The study “Sensorimotor control of breathing in the mdx mouse model of Duchenne muscular dystrophy” was published in The Journal of Physiology.
Respiratory failure is a leading cause of death in DMD, but there is a general lack of knowledge of the mechanisms regulating breathing in patients, or even in mouse models, of the disease.
To investigate this further, the research team of Ken O’Halloran at University College Cork, Ireland collaborated with researchers at the University of Calgary, Canada, and Trinity College Dublin, Ireland and performed experiments using a mouse model for DMD that lacked dystrophin, termed “mdx” mice.

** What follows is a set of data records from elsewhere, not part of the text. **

(* ===== verification/SaM.v ===== *)
(** * SaM.c: a hash function on trits

    The state is 729 trits (-1, 0, 1).  A round splits it into two halves with one table and
    merges them with another, both walking through the positions in steps of 254; nine rounds
    make [SaM_SplitAndMerge].  Messages are absorbed 243 trits at a time, and the first 243
    trits are emitted as 384 bits.  The same function makes a key stream ([SaM_encrypt]) and
    a proof of work ([SaM_nonce]).

    [SAM_INDICES] is the table as [SaM_PrepareIndices] leaves it when the program starts.
    Arrays on the stack that are not initialised are arguments ([SaM_info], [garbage]), or are
    filled with zeroes where the code writes them in full before it reads them.  The nonces
    that are drawn while the time lasts are an argument.

    The walk visits every position once; a round is the closed form [mix], with the tables
    equal to the functions [SaM_Bias] and [SaM_Sum]; what was in memory before does not
    matter; padding keeps messages of bytes apart; a hit is below 3^27; encrypting twice gives
    the text back.  The test of the code and the statistics it prints are left out. *)
From Stdlib Require Import ZArith Lia.
From stdpp Require Import base list numbers option.
From S2P Require Import Prelude Bits.
Open Scope Z_scope.

(** SaM.c:30-30 [SAM_HASH_SIZE] *)
Definition SAM_HASH_SIZE : Z := 243.
(** SaM.c:31-31 [SAM_STATE_SIZE] *)
Definition SAM_STATE_SIZE : Z := 729.
(** SaM.c:32-32 [SAM_NUMBER_OF_ROUNDS] *)
Definition SAM_NUMBER_OF_ROUNDS : nat := 9.
(** SaM.c:33-33 [SAM_DELTA] *)
Definition SAM_DELTA : Z := 254.
(** SaM.c:35-35 [SAMHIT_LIMIT] *)
Definition SAMHIT_LIMIT : Z := 7625597484987.

(** SaM.c:43-43 [SaM_info] *)
Record SaM_info := mkSaM { bits : list Z; trits : list Z; hash : list Z }.

#[export] Instance eta_SaM_info : Eta SaM_info := fun s => mkSaM (bits s) (trits s) (hash s).

(** SaM.c:67-76 [SaM_PrepareIndices] *)
Definition SaM_PrepareIndices (table : list Z) : option (list Z) :=
  '(table, _) ← for_loopM (Z.to_nat SAM_STATE_SIZE) 0 (fun i '(table, currentIndex) =>
    let nextIndex := (currentIndex + SAM_DELTA) mod SAM_STATE_SIZE in
    table ← aset table i nextIndex;
    Some (table, nextIndex)) (table, 0);
  Some table.

(** SaM.c:65-65 [SAM_INDICES] *)
Definition SAM_INDICES : list Z := default [] (SaM_PrepareIndices (replicate (Z.to_nat SAM_STATE_SIZE) 0)).
(** The decoders of a tag, as functions of the tag value. *)
Lemma decode_small_tag hp p tag :
  hwf hp -> 0 <= tag < 8 -> stored hp p (bits_of 3 tag) ->
  hdecode_smallbits (hat hp p) =
    if tag <? 4 then Some (3, tag, hat hp (p + 3))
    else
      '(n, s, hp) ← (if tag =? 4 then hdecode_bits (hat hp (p + 3)) 5
                     else if tag =? 5 then hdecode_bits (hat hp (p + 3)) 8
                     else if tag =? 6 then hdecode_bits (hat hp (p + 3)) 12
                     else hdecode_bits (hat hp (p + 3)) 16);
      Some (3 + n, u16 s, hp).
Proof.
  intros Hw Ht Hs. unfold hdecode_smallbits.
  assert (tag = 0 \/ tag = 1 \/ tag = 2 \/ tag = 3 \/ tag = 4 \/ tag = 5 \/ tag = 6 \/ tag = 7) by lia.
  destruct_or!; subst tag; read_tag Hw Hs;
    replace (p + 1 + 1 + 1) with (p + 3) by lia; reflexivity.
Qed.

Lemma decode_var_tag hp p tag :
  hwf hp -> 0 <= tag < 16 -> stored hp p (bits_of 4 tag) ->
  hdecode_varbits (hat hp p) =
    if tag <? 10 then Some (4, tag, hat hp (p + 4))
    else
      '(n, v, hp) ← (if tag =? 10 then hdecode_bits (hat hp (p + 4)) 8
                     else if tag =? 11 then hdecode_bits (hat hp (p + 4)) 10
                     else if tag =? 12 then hdecode_bits (hat hp (p + 4)) 13
                     else if tag =? 13 then hdecode_bits (hat hp (p + 4)) 16
                     else if tag =? 14 then hdecode_bits (hat hp (p + 4)) 20
                     else hdecode_bits (hat hp (p + 4)) 32);
      Some (4 + n, v, hp).
Proof.
  intros Hw Ht Hs. unfold hdecode_varbits.
  assert (tag = 0 \/ tag = 1 \/ tag = 2 \/ tag = 3 \/ tag = 4 \/ tag = 5 \/ tag = 6 \/ tag = 7 \/
    tag = 8 \/ tag = 9 \/ tag = 10 \/ tag = 11 \/ tag = 12 \/ tag = 13 \/ tag = 14 \/ tag = 15) by lia.
  destruct_or!; subst tag; read_tag Hw Hs;
    replace (p + 1 + 1 + 1 + 1) with (p + 4) by lia; reflexivity.
Qed.

Ltac finish_decode Hw Hs tag k x n tac :=
  let H1 := fresh in let H2 := fresh in
  destruct (decode_tagged _ _ tag k x n (Z.of_nat n) Hw Hs) as [H1 H2]; [lia|lia|done|];
  rewrite (tac tag) by (done || lia);
  let kz := eval vm_compute in (Z.of_nat k) in
  let nz := eval vm_compute in (Z.of_nat n) in
  change (Z.of_nat k) with kz in H2; change (Z.of_nat n) with nz in H2;
  simpl; rewrite H2; simpl;
  rewrite ?(uwrap_small 16) by lia; do 2 f_equal; f_equal; lia.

They observed that the young (8 weeks of age) dystrophin-deficient mice had several impairments in their respiratory system, particularly in the diaphragm.

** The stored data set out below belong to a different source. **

Lemma make_tree_eq : fits -> exists tr, make_tree (extf - N) extf N revtree = Some tr /\ zlen tr = 2 * extf /\
  forall e, N <= e < extf ->
    aget tr (2 * (extf - 1 - e)) = Some (tree_entry N (e - N) (znth revtree ((e - N) * 2))) /\
    aget tr (2 * (extf - 1 - e) + 1) = Some (tree_entry N (e - N) (znth revtree ((e - N) * 2 + 1))).
Proof using HN C Hitems.
  intros Hf. pose proof (coded_extf _ _ _ _ _ _ C) as Hx. pose proof (coded_revtree _ _ _ _ _ _ C) as Hlr.
  assert (Hu : 0 <= zlen (used items N) <= N) by (pose proof (zlen_used items N); unfold zlen in *; lia).
  unfold make_tree. edestruct (for_loopM_inv (fun n tr => zlen tr = 2 * extf /\ forall e, N <= e < extf -> extf - 1 - e < n ->
    aget tr (2 * (extf - 1 - e)) = Some (tree_entry N (e - N) (znth revtree ((e - N) * 2))) /\
    aget tr (2 * (extf - 1 - e) + 1) = Some (tree_entry N (e - N) (znth revtree ((e - N) * 2 + 1)))) (Z.to_nat (extf - N)) 0)
    as (tr & Hrun & Hl & Htr).
  3: { exists tr. split; [exact Hrun|]. split; [done|]. intros e He. apply Htr; lia. }
  - intros n tr Hn (Hl & Htr). unfold zlen in *.
    rewrite !aget_znth by lia. step. step. rewrite aset_zput by lia. step. rewrite aset_zput by (rewrite zput_length; lia).
    eexists. split; [reflexivity|]. rewrite !zput_length. split; [done|]. intros e He Hlt.
    rewrite !aget_zput by (rewrite ?zput_length; lia).
    destruct (Z.eqb_spec (n * 2 + 1) (2 * (extf - 1 - e))); [lia|].
    destruct (Z.eqb_spec (n * 2) (2 * (extf - 1 - e) + 1)); [lia|].
    destruct (Z.eqb_spec (n * 2) (2 * (extf - 1 - e))).
    + destruct (Z.eqb_spec (n * 2 + 1) (2 * (extf - 1 - e) + 1)); [|lia].
      replace (extf - N - 1 - n) with (e - N) by lia. rewrite Z.add_0_r. done.
    + destruct (Z.eqb_spec (n * 2 + 1) (2 * (extf - 1 - e) + 1)); [lia|]. apply Htr; lia.
  - split; [|intros; lia]. unfold zlen in *. rewrite length_replicate. lia.
Qed.

(** From the node [e] the decoder follows the path to a leaf. *)
Lemma descend_eq tr hp : fits -> hwf hp -> 
  (forall e, N <= e < extf ->
    aget tr (2 * (extf - 1 - e)) = Some (tree_entry N (e - N) (znth revtree ((e - N) * 2))) /\
    aget tr (2 * (extf - 1 - e) + 1) = Some (tree_entry N (e - N) (znth revtree ((e - N) * 2 + 1)))) ->
  forall rounds path s i pos, built N preds revtree s -> N <= root s < extf -> sub s path = Some (HLeaf i) ->
    (length path <= rounds)%nat -> stored hp pos path ->
    descend rounds tr N (2 * (extf - 1 - root s)) (hat hp pos) = Some (Item i, hat hp (pos + Z.of_nat (length path))).
Proof using HN C Hitems.
  intros Hf Hw Htr. pose proof (coded_extf _ _ _ _ _ _ C) as Hx. pose proof (zlen_used items N) as Hu. unfold zlen in *.
  induction rounds as [|rounds IH]; intros path s i pos Hb Hs Hp Hl Hst.
  - destruct path; [|cbn in Hl; lia]. injection Hp as ->. cbn in *. lia.
  - destruct path as [|b path]; [injection Hp as ->; cbn in *; lia|]. cbn [sub] in Hp. destruct s as [|e t0 t1]; [done|].
    cbn [root built] in *. destruct Hb as (He & H0 & H1 & R0 & R1 & _ & _ & B0 & B1).
    destruct (hgetbit_stored hp pos b path Hw Hst) as [Hget Hst']. cbn [descend]. rewrite Hget. step.
    replace (c_bool b <? 0) with false by (by destruct b).
    set (c := if b then t1 else t0) in *.
    assert (Hc : 0 <= root c < e /\ built N preds revtree c /\
      aget tr (2 * (extf - 1 - e) + c_bool b) = Some (tree_entry N (e - N) (root c))).
    { destruct (Htr e Hs) as [T0 T1]. subst c. destruct b; cbn [c_bool]; rewrite ?Z.add_0_r.
      - rewrite T1, R1. done.
      - rewrite T0, R0. done. }
    destruct Hc as (Hrc & Hbc & ->). step. rewrite root_entry by (done || lia).
    destruct c as [j|r c0 c1].
    + destruct path; [|done]. injection Hp as ->. cbn [built] in Hbc. destruct (Z.ltb_spec i 0); [lia|]. destruct (Z.leb_spec N i); [lia|].
      done.
    + cbn [root] in Hrc. pose proof Hbc as (Hr & _). destruct (Z.ltb_spec (- (2 * (e - r))) 0); [|lia].
      replace (2 * (extf - 1 - e) - - (2 * (e - r))) with (2 * (extf - 1 - root (HNode r c0 c1))) by (cbn [root]; lia).
      rewrite (IH path (HNode r c0 c1) i (pos + 1) Hbc) by (cbn [root length] in *; done || lia).
      do 3 f_equal. cbn [length]. lia.
Qed.
End calc.

(** ** Whole codes *)

(** The bits that [huff_encode] writes for an item. *)
Definition code_of (items : list huffitem) (i : Z) : list bool :=
  match aget items i with Some item => bits_of (Z.to_nat (code_numbits item)) (code_bits item) | None => [] end.

Lemma put_code_eq hp c n : hwf hp -> room hp n -> put_code hp c (Z.of_nat n) = Some (hputs hp (bits_of n c)).
Proof.
  intros Hw Hr. unfold put_code. rewrite Nat2Z.id.
  match goal with |- context [for_loopM n 0 ?b _] => set (body := b) end.
  assert (H : forall i, for_loopM n i body (c, hp) = Some (Z.shiftr c (Z.of_nat n), hputs hp (bits_of n c))); [|by rewrite H].
  revert c hp Hw Hr. induction n as [|n IH]; intros c hp Hw Hr i.
  - change (for_loopM 0 i body (c, hp)) with (Some (c, hp)). by rewrite Z.shiftr_0_r.
  - rewrite for_loopM_S. assert (Hr1 : room hp 1) by (eapply room_le; [|done]; lia).
    replace (body i (c, hp)) with (Some (Z.shiftr c 1, hput1 hp (Z.testbit c 0)))
      by (unfold body; rewrite hputbit_eq by done; rewrite bind_Some; by rewrite land1_truth).
    step. rewrite IH by first [by apply hput1_wf | by apply room_hput1].
    rewrite bits_of_cons, Z.shiftr_shiftr by lia. by replace (1 + Z.of_nat n) with (Z.of_nat (S n)) by lia.
Qed.

Lemma huff_encode_eq items l : forall hp, hwf hp ->
  Forall (fun i => exists item, aget items i = Some item /\ 0 <= code_numbits item) l ->
  room hp (length (concat (map (code_of items) l))) ->
  huff_encode hp items l (Z.of_nat (length l)) = Some (Z.of_nat (length (concat (map (code_of items) l))), hputs hp (concat (map (code_of items) l))).
Proof.
  intros hp Hw Hl Hr. unfold huff_encode. rewrite Nat2Z.id.
  assert (H : forall pre k, for_loopM (length l) (Z.of_nat (length pre)) (fun i '(count, hp) => ind ← aget (pre ++ l) i; item ← aget items ind;
      hp ← put_code hp (code_bits item) (code_numbits item); Some (count + code_numbits item, hp)) (k, hp)
    = Some (k + Z.of_nat (length (concat (map (code_of items) l))), hputs hp (concat (map (code_of items) l)))); [|exact (H [] 0)].
  revert hp Hw Hr. induction Hl as [|i l (item & Hi & Hn) _ IH]; intros hp Hw Hr pre k; [cbn; by rewrite Z.add_0_r|].
  cbn [length map concat] in *. rewrite for_loopM_S. rewrite length_app in Hr.
  assert (Ei : aget (pre ++ i :: l) (Z.of_nat (length pre)) = Some i).
  { apply aget_Some. split; [lia|]. rewrite Nat2Z.id, lookup_app_r, Nat.sub_diag by lia. done. }
  rewrite Ei. step. rewrite Hi. step.
  assert (Ec : code_of items i = bits_of (Z.to_nat (code_numbits item)) (code_bits item)) by (unfold code_of; by rewrite Hi).
  rewrite Ec in Hr |- *. rewrite bits_of_length in Hr. destruct (room_app hp _ _ Hw Hr (bits_of (Z.to_nat (code_numbits item)) (code_bits item))) as [Hw2 Hr2]; [apply bits_of_length|].
  assert (Hr1 : room hp (Z.to_nat (code_numbits item))) by (eapply room_le; [|exact Hr]; lia).
  rewrite <- (Z2Nat.id (code_numbits item)) at 1 by done. rewrite put_code_eq by done. step. step.
  specialize (IH _ Hw2 Hr2 (pre ++ [i]) (k + code_numbits item)).
  rewrite <- app_assoc in IH. cbn [app] in IH. rewrite length_app in IH. cbn [length] in IH.
  replace (Z.of_nat (length pre) + 1) with (Z.of_nat (length pre + 1)) by lia. rewrite IH.
  rewrite length_app, bits_of_length, hputs_app. do 2 f_equal. lia.
Qed.

(** What a call of [huff_create] that returns has built. *)
Record created (items : list huffitem) (N : Z) (huff : huffcode) (items' : list huffitem) (extf : Z) (preds revtree : list Z) (t : htree) : Prop := {
  created_coded : coded items N extf preds revtree t;
  created_depth : depth huff = extf - N;
  created_numitems : numitems huff = N;
  created_freqsum : freqsum huff = total (map (fq items) (used items N));
  created_tree : forall e, N <= e < extf ->
    aget (tree huff) (2 * (extf - 1 - e)) = Some (tree_entry N (e - N) (znth revtree ((e - N) * 2))) /\
    aget (tree huff) (2 * (extf - 1 - e) + 1) = Some (tree_entry N (e - N) (znth revtree ((e - N) * 2 + 1)));
  created_codes : forall i p, sub t p = Some (HLeaf i) -> Z.of_nat (length p) <= maxbits huff /\
    (maxbits huff <= 22 -> exists item, aget items' i = Some item /\ has_code item p) }.

Lemma create_inv items N huff items' : items_ok items N -> 0 < N < 2 ^ 29 -> used items N <> [] ->
  huff_create items N = Some (Some (huff, items')) ->
  exists extf preds revtree t, created items N huff items' extf preds revtree t.
Proof.
  intros Hi [HN Hf] Hu Hrun. destruct (huff_init_eq items N Hi HN Hu) as (extf & preds & revtree & t & Hinit & C).
  unfold huff_create in Hrun. rewrite Hinit, bind_Some in Hrun. cbn beta iota in Hrun.
  destruct (make_tree_eq items N extf preds revtree t Hi HN C Hf) as (tr & Htr & _ & Hentries). rewrite Htr, bind_Some in Hrun.
  destruct (huff_calc preds items N) as [[[[[mb nz] tby] tbi] its]|] eqn:Ecalc; [|done]. rewrite bind_Some in Hrun. cbn beta iota in Hrun.
  injection Hrun as <- <-. destruct (huff_calc_codes items N extf preds revtree t Hi HN C _ _ _ _ _ Ecalc) as [_ Hcodes].
  exists extf, preds, revtree, t. constructor; cbn [depth numitems freqsum tree maxbits]; done.
Qed.

Section codes.
Context (items : list huffitem) (N : Z) (huff : huffcode) (items' : list huffitem).
Context (Hitems : items_ok items N) (HN : 0 < N < 2 ^ 29) (Hcreate : huff_create items N = Some (Some (huff, items'))) (Hmax : maxbits huff <= 22).

Lemma code_path extf preds revtree t i p : created items N huff items' extf preds revtree t -> sub t p = Some (HLeaf i) ->
  code_of items' i = p /\ exists item, aget items' i = Some item /\ 0 <= code_numbits item.
Proof using Hmax.
  intros K Hp. destruct (created_codes _ _ _ _ _ _ _ _ K i p Hp) as [_ Hc]. destruct (Hc Hmax) as (item & Hget & Hn & Hb).
  split; [|exists item; split; [done|lia]]. unfold code_of. rewrite Hget, Hn, Nat2Z.id. exact Hb.
Qed.

Lemma used_path extf preds revtree t i : created items N huff items' extf preds revtree t -> i ∈ used items N -> exists p, sub t p = Some (HLeaf i).
Proof using.
  intros K Hin. apply sub_leaf. rewrite (coded_leaves _ _ _ _ _ _ (created_coded _ _ _ _ _ _ _ _ K)). done.
Qed.

Lemma decodeitem_eq extf preds revtree t hp pos i : created items N huff items' extf preds revtree t -> (2 <= length (used items N))%nat ->
  i ∈ used items N -> hwf hp -> stored hp pos (code_of items' i) ->
  huff_decodeitem 1 (tree huff) (depth huff) (numitems huff) (hat hp pos) = Some (Some i, hat hp (pos + Z.of_nat (length (code_of items' i)))).
Proof using Hmax Hitems HN.
  intros K Hlen Hin Hw Hst. pose proof (created_coded _ _ _ _ _ _ _ _ K) as C.
  destruct (used_path _ _ _ _ _ K Hin) as [p Hp]. destruct (code_path _ _ _ _ _ _ K Hp) as [E _]. rewrite E in *.
  pose proof (coded_extf _ _ _ _ _ _ C) as Hx. unfold zlen in Hx.
  pose proof (coded_last _ _ _ _ _ _ C ltac:(lia)) as Hroot.
  pose proof (path_bound _ _ _ _ _ _ (coded_built _ _ _ _ _ _ C) Hp ltac:(lia)) as Hpl.
  cbn [huff_decodeitem]. rewrite (created_depth _ _ _ _ _ _ _ _ K), (created_numitems _ _ _ _ _ _ _ _ K).
  pose proof (descend_eq items N extf preds revtree t Hitems (proj1 HN) C (tree huff) hp (proj2 HN) Hw (created_tree _ _ _ _ _ _ _ _ K)
    (Z.to_nat (extf - N)) p t i pos (coded_built _ _ _ _ _ _ C) ltac:(lia) Hp ltac:(lia) Hst) as Hd.
  rewrite Hroot in Hd. replace (2 * (extf - 1 - (extf - 1))) with 0 in Hd by lia. rewrite Hd. step. done.
Qed.
End codes.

“Our study revealed profound muscle weakness and muscle fibre remodelling in young mdx diaphragm, suggesting severe mechanical disadvantage in mdx mice at an early age,” authors wrote.
The diaphragm is a skeletal muscle that extends across the bottom of the thoracic cavity and separates the thoracic and abdominal cavities, playing a key role in respiration. When we inhale, the diaphragm contracts, during which it is drawn into the abdominal cavity until it is flat. During exhale, the rib cage drops to its resting position while the diaphragm relaxes and returns to its dome-shaped position in the thorax.
The mice were anesthetized and scientists studied if brain activity could somehow influence the mice respiratory capacity. They examined the respiratory neural (related to nerves) drive to the diaphragm in baseline conditions (control) and in response to stimulation with low oxygen (hypoxia), hypercapnia (too much carbon dioxide in the blood) and asphyxia (severely deficient supply of oxygen).
The researchers performed these experiments in the dystrophin-deficient mice and in control (wild-type) mice and measured their diaphragms’ electrical activity by electromyography (EMG).
“Baseline diaphragm EMG activity was equivalent in wild-type and mdx mice,” researchers wrote, but the different stimulations enhanced diaphragm EMG activity in mdx mice.
These results suggest that in dystrophin-deficient mice, the brain may increase activation of the diaphragm muscle, working harder as a compensatory mechanism.
“Further study of physiological neuromuscular mechanisms that compensate for the absence of dystrophin is needed. A better understanding may provide insight with potential applications to a range of neuromuscular diseases, beyond DMD,” David Burns, PhD, researcher at University College Cork and study first author said in a press release.